To ask the Secretary of State for the Home Department how many Afghans with (a) exceptional leave to remain in Britain and (b) awaiting a decision on an asylum application on appeal have received a resettlement grant in each month since August 2002. 
[Pursuant to my reply, 28 April 2003, Official Report, column 62W], I regret to say that as a result of an administrative error, the figures within the table and the text were incorrect.The table details the number of individuals who travelled under the Return to Afghanistan Programme (RAP) each month between 20 August 2002 (when the Programme commenced) and 31 March 2003. In total there were 39 returnees and each received a resettlement grant (£600 per individual, up to a maximum of £2,500 per family).
|Number of persons returned individually||Number of persons returned as part of a family||Total number of persons returned|
Local management information provided by the Home Office Assisted Voluntary Return Team.
To ask the Secretary of State for the Home Department what plans he has to revise the status of refused asylum seekers from Zimbabwe who are no longer being deported; and if he will make a statement. 
My right hon. Friend the Home Secretary announced a suspension on enforced returns of failed asylum seekers to Zimbabwe on 15 January 2002. We have, however, continued to process asylum claims.Those who are refused asylum may be granted some other form of leave if they have a protection need or there are other particularly compelling reasons to do so. In such cases a person would have been granted exceptional leave before 1 April 2003, or humanitarian protection or discretionary leave since then.Where a person has not been granted asylum, exceptional leave or humanitarian protection or discretionary leave, it follows that we do not consider that they have demonstrated a protection need or a compelling reason why they should be allowed to remain here. As a result, while we are not enforcing the removal of such individuals to Zimbabwe at present, they have no right to remain in the United Kingdom and are expected to return voluntarily.I consider that it is right that leave should not be granted to those who do not qualify for it under our international obligations or under the immigration rules or Government policy. Such individuals have no basis of stay in the United Kingdom and it would be inappropriate to grant a formal period of leave simply because removal was not currently being enforced.
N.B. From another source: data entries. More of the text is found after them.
(* ===== verification/FileChecks.v ===== *)
(** * FileChecks: a file on a drive in memory

    The theorems about files hold of a file of three clusters on a concrete volume, open
    for reading and writing, whose buffer has not been written back; and a volume of 128
    sectors is mounted from its boot sector. *)

From S2P Require Import Prelude FatWords Blocks Fat FatFacts FatChain FatCreate FatWindow File Mount FileFacts MountFacts FileRead FileWrite FileSeek FileSync FatChecks.

(** The volume of the chain 2, 5, 3 with data in the sector of cluster 5. *)
Definition filled : Vol ram := chained <| dev := <[43 := replicate 512 65]> ∅ |>.

(** A file of 520 bytes with the pointer at 508; the bytes of its first sector are only
    in the buffer. *)
Definition opened : FileSys ram :=
  MkFileSys filled 7 (MkFIL true 7 2 520 (FA_READ + FA_WRITE + FA_DIRTY) 0 508 2 40 60 32 None (replicate 512 66)).

Lemma filled_ok : vol_ok filled.
Proof. destruct chained_ok. by constructor. Qed.

Lemma filled_room : room filled.
Proof.
  unfold room. splits; [|vm_compute; discriminate|left; vm_compute; reflexivity|vm_compute; discriminate].
  intros c Hc. assert (Ha : forallb (fun c => negb (entry filled c =? 1)) (seqZ 2 18) = true) by (vm_compute; reflexivity).
  rewrite forallb_forall in Ha. specialize (Ha c). rewrite <- list_elem_of_In, elem_of_seqZ in Ha.
  unfold cluster in Hc. cbn in Hc. specialize (Ha ltac:(lia)). by zb.
Qed.

Lemma opened_file : file_ok opened [2; 5; 3].
Proof.
  assert (Hspan : span (fs (vol opened)) [2; 5; 3] = 3) by (vm_compute; reflexivity).
  split; constructor; rewrite ?Hspan.
  - exact filled_ok.
  - constructor; [exists 0; vm_compute; by splits|right; done|vm_compute; discriminate|vm_compute; discriminate].
  - right. cbn. repeat split; vm_compute; (reflexivity || discriminate).
  - repeat constructor; set_solver.
  - vm_compute. repeat split; discriminate.
  - apply is_sector_spec. vm_compute. reflexivity.
  - intros _. exists 0. split; [lia|vm_compute; reflexivity].
  - intros i Hd. discriminate Hd.
  - intros i Hi. assert (i = 0 \/ i = 1 \/ i = 2) as [->|[->| ->]] by lia; vm_compute; discriminate.
  - vm_compute. split; discriminate.
  - intros _. vm_compute. reflexivity.
  - intros _. vm_compute. reflexivity.
Qed.

Lemma opened_usable : usable opened.
Proof. by splits. Qed.

(** Four bytes from the buffer and six from the drive. *)
Example f_read_spec_witness :
  exists s', f_read 10 (replicate 12 0) opened = Some (FR_OK, 10, replicate 4 66 ++ replicate 6 65 ++ [0; 0], s') /\
    content s' [2; 5; 3] = content opened [2; 5; 3].
Proof.
  destruct (f_read_spec opened [2; 5; 3] 10 (replicate 12 0)) as (r & br & b & s' & E & [(-> & -> & -> & _ & _ & Hc & _)|[_ Hn]]).
  - exact opened_file.
  - exact opened_usable.
  - reflexivity.
  - exact I.
  - cbn. lia.
  - by repeat constructor.
  - exists s'. split; [|exact Hc]. revert E. unfold content.
    rewrite bytes_drop, bytes_take by (cbn; lia). intros E. rewrite E. vm_compute. reflexivity.
  - destruct (Hn ram_reliable).
Defined.

(** Ten bytes over the end of a sector. *)
Example f_write_spec_witness :
  exists s', f_write (seqZ 1 10) 10 opened = Some (FR_OK, 10, s') /\
    content s' [2; 5; 3] =
      take 508 (content opened [2; 5; 3]) ++ seqZ 1 10 ++ drop 518 (content opened [2; 5; 3]).
Proof.
  assert (Er : fst <$> f_write (seqZ 1 10) 10 opened = Some (FR_OK, 10)) by (vm_compute; reflexivity).
  destruct (f_write_spec opened [2; 5; 3] (seqZ 1 10) 10)
    as (r & bw & s' & E & [(_ & _ & _ & (ext & _ & _ & _ & Hneed & Hc) & _)|[_ Hn]]).
  - exact opened_file.
  - exact opened_usable.
  - reflexivity.
  - reflexivity.
  - exact filled_room.
  - lia.
  - vm_compute. discriminate.
  - by repeat constructor.
  - rewrite E in Er. injection Er as -> ->. exists s'. split; [exact E|].
    destruct Hneed as [->|Hneed]; [exact Hc|]. rewrite length_app in Hneed. vm_compute (_ / _) in Hneed. cbn in Hneed. lia.
  - destruct (Hn ram_reliable).
Defined.

(** Back from byte 508 to byte 100. *)
Example f_lseek_spec_witness :
  exists s', f_lseek 100 opened = Some (FR_OK, s') /\ fptr (file s') = 100 /\
    content s' [2; 5; 3] = content opened [2; 5; 3].
Proof.
  destruct (f_lseek_spec opened [2; 5; 3] 100) as (r & s' & E & [(-> & Hp & _ & Hc & _)|[_ Hn]]).
  - exact opened_file.
  - exact opened_usable.
  - exact I.
  - lia.
  - done.
  - intros _ _. vm_compute. discriminate.
  - exists s'. split; [exact E|]. split; [exact Hp|exact Hc].
  - destruct (Hn ram_reliable).
Defined.

(** Six bytes over the end of a sector, written and read back. *)
Example write_read_witness :
  exists s1 s2 s3, f_write [1; 2; 3; 4; 5; 6] 6 opened = Some (FR_OK, 6, s1) /\
    f_lseek 508 s1 = Some (FR_OK, s2) /\ f_read 6 (replicate 8 0) s2 = Some (FR_OK, 6, [1; 2; 3; 4; 5; 6; 0; 0], s3).
Proof.
  assert (Er : fst <$> f_write [1; 2; 3; 4; 5; 6] 6 opened = Some (FR_OK, 6)) by (vm_compute; reflexivity).
  destruct (write_read opened [2; 5; 3] [1; 2; 3; 4; 5; 6] (replicate 8 0) 6) as (bw & s1 & s2 & rb & s3 & E1 & _ & _ & E2 & E3 & Hb).
  - exact ram_reliable.
  - exact opened_file.
  - exact opened_usable.
  - reflexivity.
  - reflexivity.
  - reflexivity.
  - exact filled_room.
  - cbn. lia.
  - cbn. lia.
  - cbn. lia.
  - by repeat constructor.
  - by repeat constructor.
  - rewrite E1 in Er. injection Er as ->. rewrite Hb in E3. exists s1, s2, s3. split; [exact E1|]. split; [exact E2|exact E3].
Defined.

(** The file has been modified; its directory entry is the second of sector 60. *)
Definition changed : FileSys ram := modified opened.

Lemma changed_place : dir_place changed [2; 5; 3].
Proof.
  constructor.
  - unfold data_sector, live, NO_SECTOR. cbn. lia.
  - intros i Hi. change (span (fs (vol changed)) [2; 5; 3]) with 3 in Hi.
    assert (i = 0 \/ i = 1 \/ i = 2) as [->|[->| ->]] by lia; vm_compute; discriminate.
  - vm_compute. split; discriminate.
  - intros t [Ht _]. discriminate Ht.
Qed.

Example f_sync_spec_witness :
  exists s', f_sync changed = Some (FR_OK, s') /\
    stored (dev (vol s')) (fs filled) [2; 5; 3] 520 = content changed [2; 5; 3] /\
    ld_dword (medium (dev (vol s')) 60) (32 + 28) = Some 520 /\ ld_word (medium (dev (vol s')) 60) (32 + 26) = Some 2.
Proof.
  destruct (f_sync_spec changed [2; 5; 3]) as (r & s' & E & [(-> & _ & _ & _ & Hs & (He1 & He2 & _) & _)|[_ Hn]]).
  - exact (proj1 (modified_ok opened _ opened_file)).
  - reflexivity.
  - reflexivity.
  - reflexivity.
  - exact changed_place.
  - exists s'. split; [exact E|]. split; [exact Hs|]. split; [exact He1|exact He2].
  - destruct (Hn ram_reliable).
Defined.

(** ** Mounting *)

(** The boot sector of 128 sectors: two tables of one sector, sixteen root entries. *)
Definition boot : list Z :=
  foldr (fun x l => <[x.1 := x.2]> l) (replicate 512 0)
    [(0%nat, 0xEB); (12%nat, 2); (13%nat, 1); (14%nat, 1); (16%nat, 2); (17%nat, 16); (19%nat, 128); (22%nat, 1);
     (510%nat, 0x55); (511%nat, 0xAA)].

Definition blank : FATFS := MkFATFS 0 0 0 0 0 0 0 0 0 0 0 0 0 0 0 0 (replicate 512 0).

Definition registered : Mounts (D := ram) := MkMounts [Some (blank, 0); None; None] (<[0 := boot]> ∅) 0.

Lemma boot_bootable : bootable boot.
Proof. split; [vm_compute; reflexivity|]. exists FS_FAT12. split; [done|]. intros []. vm_compute. reflexivity. Qed.

Lemma boot_fits : fits boot 0.
Proof. vm_compute. split; [reflexivity|discriminate]. Qed.

Example mount_volume_spec_witness :
  exists m' f', mount_volume [0x30; 0x3A; 0] 0 registered = Some (FR_OK, m') /\ (FatFs m').[0] = Some (Some (f', 1)) /\
    vol_ok (MkVol f' (m_dev m')) /\ data_ok f'.
Proof.
  assert (Hb : medium (m_dev registered) 0 = boot) by (vm_compute; reflexivity).
  assert (Ev : match mount_volume [0x30; 0x3A; 0] 0 registered with
    | Some (_, m') => match (FatFs m').[0] with Some (Some (f', _)) => volbase f' =? 0 | _ => false end
    | None => false end = true) by (vm_compute; reflexivity).
  destruct (mount_volume_spec registered [0x30; 0x3A; 0] 0 0 2 blank 0) as (r & m' & f' & n' & E & Hu & _ & Hf & Hr & Hok).
  - reflexivity.
  - reflexivity.
  - reflexivity.
  - apply zero_sector.
  - rewrite E, Hf in Ev. apply Z.eqb_eq in Ev.
    assert (Er : r = FR_OK) by (apply Hok; [exact ram_reliable|rewrite Hb; exact boot_bootable|reflexivity]).
    destruct Hr as [(_ & En & _ & [Hm|Hn])|(Hr & _)]; [|destruct (Hn ram_reliable)|].
    + rewrite Er in E. exists m', f'. split; [exact E|]. split; [rewrite Hf, En; reflexivity|].
      pose proof (mo_ok _ Hm) as Hfin. cbn [fs dev] in Hfin. rewrite Ev, Hu, Hb in Hfin. exact (Hfin boot_fits).
    + destruct Hr as [Hr|[[Hr _]|[_ Hn]]]; [rewrite Er in Hr; discriminate Hr|rewrite Er in Hr; discriminate Hr|destruct (Hn ram_reliable)].
Defined.

(** The number of sectors of both tables is computed in 32 bits.  A boot record that asks
    for two tables of 2^31 + 1 sectors each is accepted: they count as two sectors, and
    the data area begins inside of the first table. *)
Definition wrapped : list Z :=
  foldr (fun x l => <[x.1 := x.2]> l) (replicate 512 0)
    ([(0%nat, 0xEB); (12%nat, 2); (13%nat, 1); (14%nat, 32); (16%nat, 2); (32%nat, 0x92); (33%nat, 0x11); (34%nat, 1);
      (36%nat, 1); (39%nat, 0x80); (510%nat, 0x55); (511%nat, 0xAA)] ++ zip (seq 82 8) FAT32_name).

Example wrapped_accepted :
  exists f, boot_status wrapped = Some 0 /\ init_fat wrapped 0 blank = Some (FS_FAT32, f) /\
    fatbase f = 32 /\ fsize f = 2 ^ 31 + 1 /\ database f = 34.
Proof.
  eexists. split; [vm_compute; reflexivity|]. split; [vm_compute; reflexivity|]. vm_compute. tauto.
Qed.
(* ===== verification/Events.v ===== *)
(** * Events: the event queues of the LCD application (TFTLCD/src/tftlcd_event.c)

    Two fixed arrays of pointers to event objects the application owns: the once
    events, run on the next pass after they were activated, and the cycle events,
    run every [EventPeriodCnt] passes.  [TFTLCD_EventProcess] is one pass.

    Event objects are shared between the queues and the application: they live in
    a store indexed by their addresses.  A function pointer is a number; what the
    functions do is an interface ([EventFunctions]), of which [printf_functions]
    is the pair of functions at the end of the file.  [UINT16] of tftlcd_event.h
    is [unsigned int]: 32 bits. *)

From S2P Require Import Prelude.

Definition CYCLE_EVENT_QUEUE_NUM : Z := 4.
Definition ONCE_EVENT_QUEUE_NUM : Z := 5.
Definition EVENT_CYCLE_CNT_VALUE : Z := 0xFFFF.
Definition EVENT_STATE_INACTIVE : Z := 0.
Definition EVENT_STATE_ACTIVE : Z := 1.
Definition EVENT_STATE_LOGOUT : Z := 2.

Record CycleEventType := CycleEvent {
  ce_number : Z;
  ce_status : Z;
  _EventInitCtn : Z;
  EventPeriodCnt : Z;
  ce_OnFunc : Z
}.
#[export] Instance CycleEventType_settable : Settable CycleEventType :=
  fun r => CycleEvent (ce_number r) (ce_status r) (_EventInitCtn r) (EventPeriodCnt r)
    (ce_OnFunc r).

Record OnceEventType := OnceEvent {
  oe_number : Z;
  oe_status : Z;
  oe_OnFunc : Z;
  OnCbFunc : Z
}.
#[export] Instance OnceEventType_settable : Settable OnceEventType :=
  fun r => OnceEvent (oe_number r) (oe_status r) (oe_OnFunc r) (OnCbFunc r).

(** The calls through function pointers and the lines printed, in order. *)
Inductive event_call :=
  | Once_call (f obj : Z)
  | Once_done (f : Z)
  | Cycle_call (f obj : Z)
  | Cycle_value (line number : Z).

(** The static variables of the file, and the objects by address. *)
Record event_world := EventWorld {
  CycleEventQueue : list (option Z);
  OnceEventQueue : list (option Z);
  EventCycleCnt : Z;
  cycle_objs : gmap Z CycleEventType;
  once_objs : gmap Z OnceEventType;
  ev_log : list event_call
}.
#[export] Instance event_world_settable : Settable event_world :=
  fun r => EventWorld (CycleEventQueue r) (OnceEventQueue r) (EventCycleCnt r) (cycle_objs r)
    (once_objs r) (ev_log r).

Definition events_init : event_world :=
  EventWorld (replicate (Z.to_nat CYCLE_EVENT_QUEUE_NUM) None)
    (replicate (Z.to_nat ONCE_EVENT_QUEUE_NUM) None) 1 ∅ ∅ [].

Definition EV (A : Type) : Type := ST event_world A.

(** What a function of the application does besides being called. *)
Class EventFunctions := {
  once_func : Z -> Z -> EV unit;
  once_done_func : Z -> EV unit;
  cycle_func : Z -> Z -> EV unit
}.

Definition ev_emit (c : event_call) : EV unit := st_mod (set ev_log (fun l => l ++ [c])).

(** [*p] and [*p = f( *p )]. *)
Definition get_cycle (p : Z) : EV CycleEventType := fun w =>
  (fun o => (o, w)) <$> cycle_objs w !! p.
Definition get_once (p : Z) : EV OnceEventType := fun w =>
  (fun o => (o, w)) <$> once_objs w !! p.
Definition upd_cycle (p : Z) (f : CycleEventType -> CycleEventType) : EV unit := fun w =>
  (fun o => (tt, w <| cycle_objs ::= <[p := f o]> |>)) <$> cycle_objs w !! p.
Definition upd_once (p : Z) (f : OnceEventType -> OnceEventType) : EV unit := fun w =>
  (fun o => (tt, w <| once_objs ::= <[p := f o]> |>)) <$> once_objs w !! p.

Definition cycle_slot (i : Z) : EV (option Z) := fun w =>
  (fun o => (o, w)) <$> (CycleEventQueue w).[i].
Definition once_slot (i : Z) : EV (option Z) := fun w =>
  (fun o => (o, w)) <$> (OnceEventQueue w).[i].
Definition set_cycle_slot (i : Z) (p : option Z) : EV unit := fun w =>
  (fun q => (tt, w <| CycleEventQueue := q |>)) <$> (CycleEventQueue w).[i <- p].
Definition set_once_slot (i : Z) (p : option Z) : EV unit := fun w =>
  (fun q => (tt, w <| OnceEventQueue := q |>)) <$> (OnceEventQueue w).[i <- p].

Definition get_count : EV Z := st_get EventCycleCnt.

(** ** Registration *)

(** The search for a slot, downwards from slot [n]; slots are numbered from 1. *)
Fixpoint _TFTLCD_GetCycleEQNumber (n : nat) : EV Z :=
  match n with
  | O => mret 0
  | S k =>
      p ← cycle_slot (Z.of_nat k);
      match p with
      | None => mret (Z.of_nat n)
      | Some p =>
          o ← get_cycle p;
          if ce_number o =? EVENT_STATE_LOGOUT then mret (Z.of_nat n)
          else _TFTLCD_GetCycleEQNumber k
      end
  end.

Fixpoint _TFTLCD_GetOnceEQNumber (n : nat) : EV Z :=
  match n with
  | O => mret 0
  | S k =>
      p ← once_slot (Z.of_nat k);
      match p with
      | None => mret (Z.of_nat n)
      | Some p =>
          o ← get_once p;
          if oe_number o =? EVENT_STATE_LOGOUT then mret (Z.of_nat n)
          else _TFTLCD_GetOnceEQNumber k
      end
  end.

Definition TFTLCD_CycleEventRegister (OnFunc PeriodCnt pEventObj : Z) : EV bool :=
  EventNumber ← _TFTLCD_GetCycleEQNumber (Z.to_nat CYCLE_EVENT_QUEUE_NUM);
  if EventNumber =? 0 then mret false else
  _ ← upd_cycle pEventObj (fun _ =>
        CycleEvent EventNumber EVENT_STATE_INACTIVE 0 PeriodCnt OnFunc);
  _ ← set_cycle_slot (EventNumber - 1) (Some pEventObj);
  mret true.

Definition TFTLCD_OnceEventRegister (OnFunc OnCb pEventObj : Z) : EV bool :=
  EventNumber ← _TFTLCD_GetOnceEQNumber (Z.to_nat ONCE_EVENT_QUEUE_NUM);
  if EventNumber =? 0 then mret false else
  _ ← upd_once pEventObj (fun _ => OnceEvent EventNumber EVENT_STATE_INACTIVE OnFunc OnCb);
  _ ← set_once_slot (EventNumber - 1) (Some pEventObj);
  mret true.

(** ** Priorities *)

Definition TFTLCD_SetOnceEventPriority (GradeNumber pEventObj : Z) : EV unit :=
  if (GradeNumber <? 1) || (ONCE_EVENT_QUEUE_NUM + 1 <? GradeNumber) then st_skip else
  pOnceEvent ← once_slot GradeNumber;
  _ ← set_once_slot GradeNumber (Some pEventObj);
  o ← get_once pEventObj;
  _ ← set_once_slot (oe_number o) pOnceEvent;
  upd_once pEventObj (set oe_number (fun _ => GradeNumber)).

Definition TFTLCD_SetCycleEventPriority (GradeNumber pEventObj : Z) : EV unit :=
  if (GradeNumber <? 1) || (CYCLE_EVENT_QUEUE_NUM + 1 <? GradeNumber) then st_skip else
  pCycleEvent ← cycle_slot GradeNumber;
  _ ← set_cycle_slot GradeNumber (Some pEventObj);
  o ← get_cycle pEventObj;
  _ ← set_cycle_slot (ce_number o) pCycleEvent;
  upd_cycle pEventObj (set ce_number (fun _ => GradeNumber)).

(** ** One pass *)

Section process.
Context `{EF : EventFunctions}.

(** The remainder by 0 is undefined. *)
Definition u32_rem (a b : Z) : EV Z := st_opt (if b =? 0 then None else Some (a mod b)).

(** Has the period of the event elapsed at count [EventCnt]? *)
Definition _TFTLCD_CycleBaseOnFunc (EventCnt obj : Z) : EV unit :=
  o ← get_cycle obj;
  _ ← when (_EventInitCtn o =? 0) (upd_cycle obj (set _EventInitCtn (fun _ => EventCnt)));
  o ← get_cycle obj;
  r ← u32_rem (u32 (EVENT_CYCLE_CNT_VALUE + EventCnt - _EventInitCtn o) mod EVENT_CYCLE_CNT_VALUE)
        (EventPeriodCnt o);
  when (r =? 0)
    (_ ← ev_emit (Cycle_call (ce_OnFunc o) obj); cycle_func (ce_OnFunc o) obj).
To ask the Secretary of State for the Home Department pursuant to his Answer of 1 May 2003, Official Report, column 523W, if he will make a statement on the systems that are in place to track and monitor failed asylum seekers. 
The Immigration and Nationality Directorate (IND) maintains databases containing address details for failed asylum seekers, which are also recorded in the individual's Home Office file. All applicants, and their representatives, are told of their obligation to notify the Home Office of any subsequent change of address.A large proportion of failed asylum seekers are required to report periodically to the United Kingdom Immigration Service (UKIS) and verification of the place of residence occurs during the reporting event. UKIS make regular checks, by letter and personal visits, to ensure that all individuals still reside at the recorded address.There are eight designated reporting centres to assist in managing reporting regimes and, in addition, a person may he required to report to a police station near their address.
To ask the Secretary of State for the Home Department to which countries failed asylum seekers are not being removed; and for what reasons. 
We do not currently enforce returns to: Burundi,where the general security situation is poor; to Iraq, previously due to the nature of the Saddam regime and subsequently due to the recent conflict; to Somalia, due to conditions arising from fighting between rival militia; or Zimbabwe, where we introduced a temporary suspension of enforced removals in January 2002 due to the political situation.
We continue to monitor conditions in these countries carefully and enforced returns will be resumed as soon as circumstances allow. We do not accept that any of these countries are wholly unsafe, or that failed asylum seekers would be at risk of persecution if they returned. However, those unsuccessful asylum applicants who have exhausted their appeal rights, and do not return voluntarily, will not be forcibly removed at the present time.
To ask the Secretary of State for the Home Department if he will make it his policy to inform hon. Members of changes in the list of countries to which failed asylum seekers are not being removed. 
We do not currently enforce returns to Burundi, Iraq, Somalia, or Zimbabwe. We continue to monitor conditions in these countries and other asylum producing countries carefully.There is no list of countries which is periodically published. Specific decisions are taken in response to changes in individual countries and announced in the most appropriate way at that time.
To ask the Secretary of State for the Home Department if he will set up surgeries for hon. Members to discuss asylum cases. 
I do not have any plans to set up any surgeries to discuss asylum cases.